_What this task involves_
The answer is to be all of the data below, reproduced exactly.

_Source data_
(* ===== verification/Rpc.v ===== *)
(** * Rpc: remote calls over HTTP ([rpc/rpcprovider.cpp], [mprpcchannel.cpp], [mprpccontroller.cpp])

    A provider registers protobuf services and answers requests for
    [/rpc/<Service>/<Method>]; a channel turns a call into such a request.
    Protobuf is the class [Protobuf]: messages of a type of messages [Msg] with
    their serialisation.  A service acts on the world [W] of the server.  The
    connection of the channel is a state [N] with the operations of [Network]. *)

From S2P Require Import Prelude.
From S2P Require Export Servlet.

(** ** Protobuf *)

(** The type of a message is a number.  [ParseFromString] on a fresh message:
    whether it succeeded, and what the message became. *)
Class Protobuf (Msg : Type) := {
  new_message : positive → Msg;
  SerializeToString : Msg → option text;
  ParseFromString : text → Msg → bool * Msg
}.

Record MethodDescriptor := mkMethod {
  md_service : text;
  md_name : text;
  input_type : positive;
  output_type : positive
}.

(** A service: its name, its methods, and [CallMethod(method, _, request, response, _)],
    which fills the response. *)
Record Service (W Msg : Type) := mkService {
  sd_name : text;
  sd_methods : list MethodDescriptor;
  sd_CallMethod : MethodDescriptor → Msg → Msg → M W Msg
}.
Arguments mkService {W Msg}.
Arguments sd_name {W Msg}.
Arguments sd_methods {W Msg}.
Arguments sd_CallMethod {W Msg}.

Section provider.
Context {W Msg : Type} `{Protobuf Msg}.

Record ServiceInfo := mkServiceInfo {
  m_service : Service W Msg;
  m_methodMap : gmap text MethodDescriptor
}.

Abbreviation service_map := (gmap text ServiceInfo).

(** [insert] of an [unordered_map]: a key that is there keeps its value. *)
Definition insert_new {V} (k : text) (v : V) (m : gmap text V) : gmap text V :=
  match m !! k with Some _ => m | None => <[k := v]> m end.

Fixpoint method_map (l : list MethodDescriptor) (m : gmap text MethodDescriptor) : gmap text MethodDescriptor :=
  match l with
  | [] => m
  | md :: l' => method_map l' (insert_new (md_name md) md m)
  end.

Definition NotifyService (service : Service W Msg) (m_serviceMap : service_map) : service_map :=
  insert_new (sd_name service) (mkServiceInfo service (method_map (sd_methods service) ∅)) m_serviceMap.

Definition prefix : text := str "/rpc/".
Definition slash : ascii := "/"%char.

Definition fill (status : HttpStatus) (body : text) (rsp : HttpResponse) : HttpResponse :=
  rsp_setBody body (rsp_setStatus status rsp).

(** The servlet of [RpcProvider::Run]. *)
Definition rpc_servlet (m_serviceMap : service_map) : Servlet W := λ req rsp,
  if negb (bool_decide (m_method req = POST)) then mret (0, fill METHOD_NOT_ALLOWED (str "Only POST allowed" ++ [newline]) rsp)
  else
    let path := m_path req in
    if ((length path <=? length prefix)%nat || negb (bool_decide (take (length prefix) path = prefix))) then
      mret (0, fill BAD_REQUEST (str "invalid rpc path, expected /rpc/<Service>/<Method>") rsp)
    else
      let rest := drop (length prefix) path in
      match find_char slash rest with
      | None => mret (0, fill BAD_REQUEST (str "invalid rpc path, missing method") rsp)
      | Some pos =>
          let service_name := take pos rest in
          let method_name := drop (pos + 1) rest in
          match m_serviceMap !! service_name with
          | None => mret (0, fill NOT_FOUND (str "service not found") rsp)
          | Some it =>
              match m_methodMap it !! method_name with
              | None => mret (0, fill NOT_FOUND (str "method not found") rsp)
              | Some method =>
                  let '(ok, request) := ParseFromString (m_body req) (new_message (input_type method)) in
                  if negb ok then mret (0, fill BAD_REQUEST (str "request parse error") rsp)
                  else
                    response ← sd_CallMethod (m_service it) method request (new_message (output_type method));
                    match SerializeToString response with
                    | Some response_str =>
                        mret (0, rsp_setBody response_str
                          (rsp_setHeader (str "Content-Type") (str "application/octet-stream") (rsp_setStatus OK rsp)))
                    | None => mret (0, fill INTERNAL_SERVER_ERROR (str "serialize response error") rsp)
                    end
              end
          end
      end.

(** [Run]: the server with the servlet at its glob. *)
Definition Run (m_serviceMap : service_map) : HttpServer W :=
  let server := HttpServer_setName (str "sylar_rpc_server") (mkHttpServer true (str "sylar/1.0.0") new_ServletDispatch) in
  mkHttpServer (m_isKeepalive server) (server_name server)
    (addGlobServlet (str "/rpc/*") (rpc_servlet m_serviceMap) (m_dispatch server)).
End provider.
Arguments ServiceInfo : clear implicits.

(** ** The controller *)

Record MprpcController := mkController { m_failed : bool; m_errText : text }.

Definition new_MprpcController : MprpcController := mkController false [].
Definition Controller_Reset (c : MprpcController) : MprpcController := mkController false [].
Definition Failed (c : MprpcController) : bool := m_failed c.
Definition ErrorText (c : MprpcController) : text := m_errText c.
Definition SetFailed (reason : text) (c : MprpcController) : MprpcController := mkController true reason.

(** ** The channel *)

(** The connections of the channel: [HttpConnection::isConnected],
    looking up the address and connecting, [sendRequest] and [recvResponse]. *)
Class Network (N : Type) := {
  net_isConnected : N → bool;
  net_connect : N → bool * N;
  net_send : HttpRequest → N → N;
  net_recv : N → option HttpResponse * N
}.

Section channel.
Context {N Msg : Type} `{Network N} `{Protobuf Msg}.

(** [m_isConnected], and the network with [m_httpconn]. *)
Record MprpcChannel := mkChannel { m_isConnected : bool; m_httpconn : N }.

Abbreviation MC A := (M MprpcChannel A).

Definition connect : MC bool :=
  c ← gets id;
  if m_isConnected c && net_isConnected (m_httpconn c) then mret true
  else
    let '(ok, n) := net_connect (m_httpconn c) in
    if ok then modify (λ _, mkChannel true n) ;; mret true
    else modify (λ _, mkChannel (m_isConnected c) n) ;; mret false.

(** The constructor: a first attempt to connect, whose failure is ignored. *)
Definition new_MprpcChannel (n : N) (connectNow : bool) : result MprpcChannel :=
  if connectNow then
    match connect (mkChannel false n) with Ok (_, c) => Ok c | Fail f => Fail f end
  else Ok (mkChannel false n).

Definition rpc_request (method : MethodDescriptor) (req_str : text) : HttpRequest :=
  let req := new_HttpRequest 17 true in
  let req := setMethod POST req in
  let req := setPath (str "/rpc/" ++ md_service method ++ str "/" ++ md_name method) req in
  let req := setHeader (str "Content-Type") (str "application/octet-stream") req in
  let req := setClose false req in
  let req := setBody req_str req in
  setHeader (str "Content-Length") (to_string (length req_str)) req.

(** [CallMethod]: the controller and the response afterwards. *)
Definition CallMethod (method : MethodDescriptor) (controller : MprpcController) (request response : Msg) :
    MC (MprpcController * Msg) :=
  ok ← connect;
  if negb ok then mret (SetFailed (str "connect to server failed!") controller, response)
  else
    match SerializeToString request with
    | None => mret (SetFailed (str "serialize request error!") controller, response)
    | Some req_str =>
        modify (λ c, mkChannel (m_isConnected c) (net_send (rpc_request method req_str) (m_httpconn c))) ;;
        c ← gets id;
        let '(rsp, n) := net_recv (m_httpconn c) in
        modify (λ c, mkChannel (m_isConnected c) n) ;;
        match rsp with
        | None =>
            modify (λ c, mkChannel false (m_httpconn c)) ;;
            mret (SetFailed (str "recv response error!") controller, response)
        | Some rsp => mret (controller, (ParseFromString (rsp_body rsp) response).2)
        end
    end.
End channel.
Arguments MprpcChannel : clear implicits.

_Written response_
(* ===== verification/Rpc.v ===== *)
(** * Rpc: remote calls over HTTP ([rpc/rpcprovider.cpp], [mprpcchannel.cpp], [mprpccontroller.cpp])

    A provider registers protobuf services and answers requests for
    [/rpc/<Service>/<Method>]; a channel turns a call into such a request.
    Protobuf is the class [Protobuf]: messages of a type of messages [Msg] with
    their serialisation.  A service acts on the world [W] of the server.  The
    connection of the channel is a state [N] with the operations of [Network]. *)

From S2P Require Import Prelude.
From S2P Require Export Servlet.

(** ** Protobuf *)

(** The type of a message is a number.  [ParseFromString] on a fresh message:
    whether it succeeded, and what the message became. *)
Class Protobuf (Msg : Type) := {
  new_message : positive → Msg;
  SerializeToString : Msg → option text;
  ParseFromString : text → Msg → bool * Msg
}.

Record MethodDescriptor := mkMethod {
  md_service : text;
  md_name : text;
  input_type : positive;
  output_type : positive
}.

(** A service: its name, its methods, and [CallMethod(method, _, request, response, _)],
    which fills the response. *)
Record Service (W Msg : Type) := mkService {
  sd_name : text;
  sd_methods : list MethodDescriptor;
  sd_CallMethod : MethodDescriptor → Msg → Msg → M W Msg
}.
Arguments mkService {W Msg}.
Arguments sd_name {W Msg}.
Arguments sd_methods {W Msg}.
Arguments sd_CallMethod {W Msg}.

Section provider.
Context {W Msg : Type} `{Protobuf Msg}.

Record ServiceInfo := mkServiceInfo {
  m_service : Service W Msg;
  m_methodMap : gmap text MethodDescriptor
}.

Abbreviation service_map := (gmap text ServiceInfo).

(** [insert] of an [unordered_map]: a key that is there keeps its value. *)
Definition insert_new {V} (k : text) (v : V) (m : gmap text V) : gmap text V :=
  match m !! k with Some _ => m | None => <[k := v]> m end.

Fixpoint method_map (l : list MethodDescriptor) (m : gmap text MethodDescriptor) : gmap text MethodDescriptor :=
  match l with
  | [] => m
  | md :: l' => method_map l' (insert_new (md_name md) md m)
  end.

Definition NotifyService (service : Service W Msg) (m_serviceMap : service_map) : service_map :=
  insert_new (sd_name service) (mkServiceInfo service (method_map (sd_methods service) ∅)) m_serviceMap.

Definition prefix : text := str "/rpc/".
Definition slash : ascii := "/"%char.

Definition fill (status : HttpStatus) (body : text) (rsp : HttpResponse) : HttpResponse :=
  rsp_setBody body (rsp_setStatus status rsp).

(** The servlet of [RpcProvider::Run]. *)
Definition rpc_servlet (m_serviceMap : service_map) : Servlet W := λ req rsp,
  if negb (bool_decide (m_method req = POST)) then mret (0, fill METHOD_NOT_ALLOWED (str "Only POST allowed" ++ [newline]) rsp)
  else
    let path := m_path req in
    if ((length path <=? length prefix)%nat || negb (bool_decide (take (length prefix) path = prefix))) then
      mret (0, fill BAD_REQUEST (str "invalid rpc path, expected /rpc/<Service>/<Method>") rsp)
    else
      let rest := drop (length prefix) path in
      match find_char slash rest with
      | None => mret (0, fill BAD_REQUEST (str "invalid rpc path, missing method") rsp)
      | Some pos =>
          let service_name := take pos rest in
          let method_name := drop (pos + 1) rest in
          match m_serviceMap !! service_name with
          | None => mret (0, fill NOT_FOUND (str "service not found") rsp)
          | Some it =>
              match m_methodMap it !! method_name with
              | None => mret (0, fill NOT_FOUND (str "method not found") rsp)
              | Some method =>
                  let '(ok, request) := ParseFromString (m_body req) (new_message (input_type method)) in
                  if negb ok then mret (0, fill BAD_REQUEST (str "request parse error") rsp)
                  else
                    response ← sd_CallMethod (m_service it) method request (new_message (output_type method));
                    match SerializeToString response with
                    | Some response_str =>
                        mret (0, rsp_setBody response_str
                          (rsp_setHeader (str "Content-Type") (str "application/octet-stream") (rsp_setStatus OK rsp)))
                    | None => mret (0, fill INTERNAL_SERVER_ERROR (str "serialize response error") rsp)
                    end
              end
          end
      end.

(** [Run]: the server with the servlet at its glob. *)
Definition Run (m_serviceMap : service_map) : HttpServer W :=
  let server := HttpServer_setName (str "sylar_rpc_server") (mkHttpServer true (str "sylar/1.0.0") new_ServletDispatch) in
  mkHttpServer (m_isKeepalive server) (server_name server)
    (addGlobServlet (str "/rpc/*") (rpc_servlet m_serviceMap) (m_dispatch server)).
End provider.
Arguments ServiceInfo : clear implicits.

(** ** The controller *)

Record MprpcController := mkController { m_failed : bool; m_errText : text }.

Definition new_MprpcController : MprpcController := mkController false [].
Definition Controller_Reset (c : MprpcController) : MprpcController := mkController false [].
Definition Failed (c : MprpcController) : bool := m_failed c.
Definition ErrorText (c : MprpcController) : text := m_errText c.
Definition SetFailed (reason : text) (c : MprpcController) : MprpcController := mkController true reason.

(** ** The channel *)

(** The connections of the channel: [HttpConnection::isConnected],
    looking up the address and connecting, [sendRequest] and [recvResponse]. *)
Class Network (N : Type) := {
  net_isConnected : N → bool;
  net_connect : N → bool * N;
  net_send : HttpRequest → N → N;
  net_recv : N → option HttpResponse * N
}.

Section channel.
Context {N Msg : Type} `{Network N} `{Protobuf Msg}.

(** [m_isConnected], and the network with [m_httpconn]. *)
Record MprpcChannel := mkChannel { m_isConnected : bool; m_httpconn : N }.

Abbreviation MC A := (M MprpcChannel A).

Definition connect : MC bool :=
  c ← gets id;
  if m_isConnected c && net_isConnected (m_httpconn c) then mret true
  else
    let '(ok, n) := net_connect (m_httpconn c) in
    if ok then modify (λ _, mkChannel true n) ;; mret true
    else modify (λ _, mkChannel (m_isConnected c) n) ;; mret false.

(** The constructor: a first attempt to connect, whose failure is ignored. *)
Definition new_MprpcChannel (n : N) (connectNow : bool) : result MprpcChannel :=
  if connectNow then
    match connect (mkChannel false n) with Ok (_, c) => Ok c | Fail f => Fail f end
  else Ok (mkChannel false n).

Definition rpc_request (method : MethodDescriptor) (req_str : text) : HttpRequest :=
  let req := new_HttpRequest 17 true in
  let req := setMethod POST req in
  let req := setPath (str "/rpc/" ++ md_service method ++ str "/" ++ md_name method) req in
  let req := setHeader (str "Content-Type") (str "application/octet-stream") req in
  let req := setClose false req in
  let req := setBody req_str req in
  setHeader (str "Content-Length") (to_string (length req_str)) req.

(** [CallMethod]: the controller and the response afterwards. *)
Definition CallMethod (method : MethodDescriptor) (controller : MprpcController) (request response : Msg) :
    MC (MprpcController * Msg) :=
  ok ← connect;
  if negb ok then mret (SetFailed (str "connect to server failed!") controller, response)
  else
    match SerializeToString request with
    | None => mret (SetFailed (str "serialize request error!") controller, response)
    | Some req_str =>
        modify (λ c, mkChannel (m_isConnected c) (net_send (rpc_request method req_str) (m_httpconn c))) ;;
        c ← gets id;
        let '(rsp, n) := net_recv (m_httpconn c) in
        modify (λ c, mkChannel (m_isConnected c) n) ;;
        match rsp with
        | None =>
            modify (λ c, mkChannel false (m_httpconn c)) ;;
            mret (SetFailed (str "recv response error!") controller, response)
        | Some rsp => mret (controller, (ParseFromString (rsp_body rsp) response).2)
        end
    end.
End channel.
Arguments MprpcChannel : clear implicits.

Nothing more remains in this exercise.